Your answer should be every line of the records that contains the word "bool", copied as it stands.

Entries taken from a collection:
-- Opening Marker --

(** The mantissa and exponent of a binary64 number. *)
Lemma bounded_facts (m : positive) (e : Z) :
  bounded prec emax m e = true ->
  -1074 <= e <= 971 /\ Zpos m < 2 ^ 53 /\ (-1074 < e -> 2 ^ 52 <= Zpos m).
Proof.
  unfold bounded, canonical_mantissa. rewrite fexp_eq. change (emax - prec) with 971.
  intros H. apply andb_prop in H as [Hc He].
  apply Z.eqb_eq in Hc. apply Z.leb_le in He.
  pose proof (digits_bounds m) as [Dlo Dhi].
  set (d := Zpos (digits2_pos m)) in *.
  split; [lia|]. split.
  - apply Z.lt_le_trans with (1 := Dhi). apply Z.pow_le_mono_r; lia.
  - intros Hn. apply Z.le_trans with (2 := Dlo). apply Z.pow_le_mono_r; lia.
Qed.

Lemma pow2_split (a b : Z) : 0 <= a -> 0 <= b -> 2 ^ (a + b) = 2 ^ a * 2 ^ b.
Proof. intros. apply Z.pow_add_r; assumption. Qed.

(** Among binary64 numbers, a smaller exponent is a smaller number. *)
Lemma units_exp_lt (m1 : positive) (e1 : Z) (m2 : positive) (e2 : Z) :
  bounded prec emax m1 e1 = true -> bounded prec emax m2 e2 = true ->
  e1 < e2 -> units m1 e1 < units m2 e2.
Proof.
  intros B1 B2 Hlt.
  apply bounded_facts in B1 as (E1 & M1 & _).
  apply bounded_facts in B2 as (E2 & _ & N2). specialize (N2 ltac:(lia)).
  unfold units.
  replace (e2 + 1074) with ((e2 - e1 - 1) + 1 + (e1 + 1074)) by lia.
  rewrite (pow2_split (e2 - e1 - 1 + 1) (e1 + 1074)), (pow2_split (e2 - e1 - 1) 1) by lia.
  change (2 ^ 1) with 2.
  pose proof (pow2_pos (e1 + 1074) ltac:(lia)) as PA.
  pose proof (pow2_pos (e2 - e1 - 1) ltac:(lia)) as PB.
  change (2 ^ 53) with (2 * 2 ^ 52) in M1.
  set (A := 2 ^ (e1 + 1074)) in *. set (B := 2 ^ (e2 - e1 - 1)) in *.
  set (T := 2 ^ 52) in *. assert (0 < T) by (subst T; reflexivity).
  apply Z.lt_le_trans with (2 * T * A); [nia|].
  assert (2 * T * A <= Zpos m2 * (1 * 2) * A) by nia.
  assert (Zpos m2 * (1 * 2) * A <= Zpos m2 * (B * 2) * A) by nia.
  lia.
Qed.

(** If the exact value is not above a binary64 number, neither is the
    rounded one, which is then finite. *)
Lemma round_aux_le (s : bool) (mz : positive) (ez : Z) (mb : positive) (eb : Z) :
  -1074 <= ez ->
  ez <= fexp prec emax (Zpos (digits2_pos mz) + ez) ->
  bounded prec emax mb eb = true ->
  units mz ez <= units mb eb ->
  exists m e,
    binary_round_aux prec emax s (Zpos mz) ez loc_Exact = S754_finite s m e /\
    bounded prec emax m e = true /\
    units m e <= units mb eb.
Proof.
  intros Hez Hle Hb HK.
  set (e0 := fexp prec emax (Zpos (digits2_pos mz) + ez)) in *.
  destruct (round_aux_core s mz ez Hez Hle) as (mr & Hr & Hex & Hres & Hcan).
  cbv zeta in Hr, Hex, Hres, Hcan. fold e0 in Hr, Hex, Hres, Hcan.
  destruct (first_shift_bounds mz ez Hez Hle) as [Hm1 Hnorm]. fold e0 in Hm1, Hnorm.
  cbv zeta in Hm1, Hnorm.
  pose proof (bounded_facts _ _ Hb) as (Eb & Mb & _).
  set (P := 2 ^ (e0 - ez)) in *.
  assert (PP : 0 < P) by (apply pow2_pos; lia).
  set (A := 2 ^ (ez + 1074)).
  assert (PA : 0 < A) by (apply pow2_pos; lia).
  assert (EG : 2 ^ (e0 + 1074) = P * A).
  { subst P A. rewrite <- pow2_split by lia. f_equal. lia. }
  pose proof (Z.mul_div_le (Zpos mz) P PP) as Hfloor.
  set (m1 := Zpos mz / P) in *.
  unfold units at 1 in HK. fold A in HK.
  destruct (Z_lt_le_dec eb e0) as [Hlt|Hge].
  { (* the bound would lie below the binade of the rounded number *)
    exfalso. specialize (Hnorm ltac:(lia)). unfold units in HK.
    replace (e0 + 1074) with ((e0 - eb - 1) + 1 + (eb + 1074)) in EG by lia.
    rewrite (pow2_split (e0 - eb - 1 + 1) (eb + 1074)), (pow2_split (e0 - eb - 1) 1) in EG by lia.
    change (2 ^ 1) with 2 in EG.
    pose proof (pow2_pos (eb + 1074) ltac:(lia)) as PB.
    pose proof (pow2_pos (e0 - eb - 1) ltac:(lia)) as PC.
    set (B := 2 ^ (eb + 1074)) in *. set (C := 2 ^ (e0 - eb - 1)) in *.
    change (2 ^ 53) with (2 * 2 ^ 52) in Mb. set (T := 2 ^ 52) in *.
    assert (0 < T) by (subst T; reflexivity).
    assert (Zpos mb * B < 2 * T * B) by nia.
    assert (2 * T * B <= T * (C * 2 * B)) by nia.
    assert (T * (P * A) <= m1 * (P * A)) by nia.
    assert (m1 * (P * A) <= Zpos mz * A) by nia.
    rewrite EG in *. lia. }
  set (c := Zpos mb * 2 ^ (eb - e0)).
  assert (Ec : units mb eb = c * (P * A)).
  { unfold units, c. rewrite <- EG, <- Z.mul_assoc, <- pow2_split by lia.
    do 2 f_equal. lia. }
  assert (Hmz : Zpos mz <= c * P) by (rewrite Ec in HK; nia).
  assert (Hmr : Zpos mr <= c).
  { destruct (Z.eq_dec (Zpos mz mod P) 0) as [E|E].
    - rewrite (Hex E). apply Z.div_le_upper_bound; [lia|]. lia.
    - pose proof (Z.mod_pos_bound (Zpos mz) P PP).
      pose proof (Z.div_mod (Zpos mz) P ltac:(lia)). fold m1 in H0.
      assert (m1 < c) by nia. lia. }
  rewrite Hres.
  destruct (Z.ltb_spec (Zpos mr) (2 ^ 53)) as [Hlt|Hge53].
  - replace (e0 <=? 971) with true by (symmetry; apply Z.leb_le; lia).
    exists mr, e0. split; [reflexivity|]. split.
    + unfold bounded. rewrite (Hcan Hlt). apply Z.leb_le. change (emax - prec) with 971. lia.
    + rewrite Ec. unfold units. rewrite EG. nia.
  - assert (Hgap : 1 <= eb - e0).
    { destruct (Z.eq_dec eb e0) as [E|E]; [|lia]. exfalso.
      unfold c in Hmr. replace (eb - e0) with 0 in Hmr by lia. cbn in Hmr. lia. }
    replace (e0 + 1 <=? 971) with true by (symmetry; apply Z.leb_le; lia).
    exists 4503599627370496%positive, (e0 + 1). split; [reflexivity|]. split.
    + unfold bounded, canonical_mantissa. rewrite fexp_eq. cbn [digits2_pos Pos.succ].
      apply andb_true_intro. split; [apply Z.eqb_eq; lia|].
      apply Z.leb_le. change (emax - prec) with 971. lia.
    + rewrite Ec. unfold units.
      replace (e0 + 1 + 1074) with (1 + (e0 + 1074)) by lia.
      rewrite pow2_split, EG by lia. change (2 ^ 1) with 2.
      change (Zpos 4503599627370496) with (2 ^ 52).
      assert (2 ^ 53 <= c) by lia. change (2 ^ 53) with (2 * 2 ^ 52) in H.
      set (T := 2 ^ 52) in *. nia.
Qed.

(** If the exact value is not below a binary64 number, neither is the
    rounded one, unless it overflows. *)
Lemma round_aux_ge (s : bool) (mz : positive) (ez : Z) (mb : positive) (eb : Z) :
  -1074 <= ez ->
  ez <= fexp prec emax (Zpos (digits2_pos mz) + ez) ->
  bounded prec emax mb eb = true ->
  units mb eb <= units mz ez ->
  binary_round_aux prec emax s (Zpos mz) ez loc_Exact = S754_infinity s \/
  exists m e,
    binary_round_aux prec emax s (Zpos mz) ez loc_Exact = S754_finite s m e /\
    bounded prec emax m e = true /\
    units mb eb <= units m e.
Proof.
  intros Hez Hle Hb HK.
  set (e0 := fexp prec emax (Zpos (digits2_pos mz) + ez)) in *.
  destruct (round_aux_core s mz ez Hez Hle) as (mr & Hr & Hex & Hres & Hcan).
  cbv zeta in Hr, Hex, Hres, Hcan. fold e0 in Hr, Hex, Hres, Hcan.
  destruct (first_shift_bounds mz ez Hez Hle) as [Hm1 Hnorm]. fold e0 in Hm1, Hnorm.
  cbv zeta in Hm1, Hnorm.
  pose proof (bounded_facts _ _ Hb) as (Eb & Mb & _).
  set (P := 2 ^ (e0 - ez)) in *.
  assert (PP : 0 < P) by (apply pow2_pos; lia).
  set (A := 2 ^ (ez + 1074)).
  assert (PA : 0 < A) by (apply pow2_pos; lia).
  assert (EG : 2 ^ (e0 + 1074) = P * A).
  { subst P A. rewrite <- pow2_split by lia. f_equal. lia. }
  set (m1 := Zpos mz / P) in *.
  unfold units at 2 in HK. fold A in HK.
  (* the rounded mantissa, in units of 2^e0, is not below the bound *)
  assert (Hunits : units mb eb <= Zpos mr * (P * A)).
  { destruct (Z_lt_le_dec eb e0) as [Hlt|Hge].
    - specialize (Hnorm ltac:(lia)).
      assert (EG' := EG).
      replace (e0 + 1074) with ((e0 - eb - 1) + 1 + (eb + 1074)) in EG' by lia.
      rewrite (pow2_split (e0 - eb - 1 + 1) (eb + 1074)), (pow2_split (e0 - eb - 1) 1) in EG' by lia.
      change (2 ^ 1) with 2 in EG'.
      pose proof (pow2_pos (eb + 1074) ltac:(lia)) as PB.
      pose proof (pow2_pos (e0 - eb - 1) ltac:(lia)) as PC.
      unfold units.
      set (B := 2 ^ (eb + 1074)) in *. set (C := 2 ^ (e0 - eb - 1)) in *.
      change (2 ^ 53) with (2 * 2 ^ 52) in Mb. set (T := 2 ^ 52) in *.
      assert (0 < T) by (subst T; reflexivity).
      assert (Zpos mb * B <= 2 * T * B) by nia.
      assert (2 * T * B <= T * (C * 2 * B)) by nia.
      assert (T * (P * A) <= Zpos mr * (P * A)) by nia.
      rewrite <- EG' in *. lia.
    - set (c := Zpos mb * 2 ^ (eb - e0)).
      assert (Ec : units mb eb = c * (P * A)).
      { unfold units, c. rewrite <- EG, <- Z.mul_assoc, <- pow2_split by lia.
        do 2 f_equal. lia. }
      assert (Hc : c * P <= Zpos mz) by (rewrite Ec in HK; nia).
      assert (c <= m1).
      { apply Z.div_le_lower_bound; [lia|]. lia. }
      rewrite Ec. nia. }
  rewrite Hres.
  destruct (Z.ltb_spec (Zpos mr) (2 ^ 53)) as [Hlt|Hge53].
  - destruct (Z.leb_spec e0 971) as [Hfin|Hinf]; [right|left; reflexivity].
    exists mr, e0. split; [reflexivity|]. split.
    + unfold bounded. rewrite (Hcan Hlt). apply Z.leb_le. change (emax - prec) with 971. lia.
    + unfold units at 2. rewrite EG. exact Hunits.
  - destruct (Z.leb_spec (e0 + 1) 971) as [Hfin|Hinf]; [right|left; reflexivity].
    exists 4503599627370496%positive, (e0 + 1). split; [reflexivity|]. split.
    + unfold bounded, canonical_mantissa. rewrite fexp_eq. cbn [digits2_pos Pos.succ].
      apply andb_true_intro. split; [apply Z.eqb_eq; lia|].
      apply Z.leb_le. change (emax - prec) with 971. lia.
    + unfold units at 2.
      replace (e0 + 1 + 1074) with (1 + (e0 + 1074)) by lia.
      rewrite pow2_split, EG by lia. change (2 ^ 1) with 2.
      change (Zpos 4503599627370496) with (2 ^ 52).
      assert (E53 : Zpos mr = 2 ^ 53) by lia. rewrite E53 in Hunits.
      change (2 ^ 53) with (2 * 2 ^ 52) in Hunits. lia.
Qed.

Lemma iter_xO (m d : positive) : Zpos (Pos.iter xO m d) = Zpos m * 2 ^ Zpos d.
Proof.
  induction d as [|d IH] using Pos.peano_ind.
  - cbn. lia.
  - rewrite Pos.iter_succ, Pos2Z.inj_succ, Z.pow_succ_r by lia.
    change (Zpos (Pos.iter xO m d)~0) with (2 * Zpos (Pos.iter xO m d)).
    rewrite IH. ring.
Qed.

Lemma shl_align_spec (mx : positive) (ex ex' : Z) :
  snd (shl_align mx ex ex') = Z.min ex ex' /\
  Zpos (fst (shl_align mx ex ex')) = Zpos mx * 2 ^ (ex - Z.min ex ex').
Proof.
  unfold shl_align. destruct (ex' - ex) as [|d|d] eqn:E; cbn [fst snd].
  - replace (Z.min ex ex') with ex by lia. rewrite Z.sub_diag. cbn. lia.
  - replace (Z.min ex ex') with ex by lia. rewrite Z.sub_diag. cbn. lia.
  - replace (Z.min ex ex') with ex' by lia. split; [reflexivity|].
    rewrite iter_xO. do 2 f_equal. lia.
Qed.

(** Aligning to the canonical exponent keeps the value and prepares the
    rounding. *)
Lemma shl_align_fexp (mx : positive) (ex : Z) :
  -1074 <= ex ->
  let mz := fst (shl_align mx ex (fexp prec emax (Zpos (digits2_pos mx) + ex))) in
  let ez := snd (shl_align mx ex (fexp prec emax (Zpos (digits2_pos mx) + ex))) in
  -1074 <= ez /\
  ez <= fexp prec emax (Zpos (digits2_pos mz) + ez) /\
  units mz ez = units mx ex.
Proof.
  intros Hex mz ez.
  destruct (shl_align_spec mx ex (fexp prec emax (Zpos (digits2_pos mx) + ex)))
    as [Hez Hmz]. fold ez in Hez. fold mz in Hmz. rewrite <- Hez in Hmz.
  pose proof (digits_bounds mx) as [Dlo Dhi].
  set (d := Zpos (digits2_pos mx)) in *.
  assert (Hd : 0 < d) by (subst d; lia).
  assert (Hk : 0 <= ex - ez) by lia.
  assert (Hdz : Zpos (digits2_pos mz) = d + (ex - ez)).
  { apply digits_unique. rewrite Hmz.
    replace (d + (ex - ez) - 1) with ((d - 1) + (ex - ez)) by lia.
    rewrite !pow2_split by lia.
    pose proof (pow2_pos _ Hk). split; nia. }
  rewrite Hdz. replace (d + (ex - ez) + ez) with (d + ex) by lia.
  rewrite fexp_eq in *.
  split; [lia|]. split; [lia|].
  unfold units. rewrite Hmz, <- Z.mul_assoc, <- pow2_split by lia.
  do 2 f_equal. lia.
Qed.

-- Closing Marker --

• Exercise result
Lemma round_aux_le (s : bool) (mz : positive) (ez : Z) (mb : positive) (eb : Z) :
Lemma round_aux_ge (s : bool) (mz : positive) (ez : Z) (mb : positive) (eb : Z) :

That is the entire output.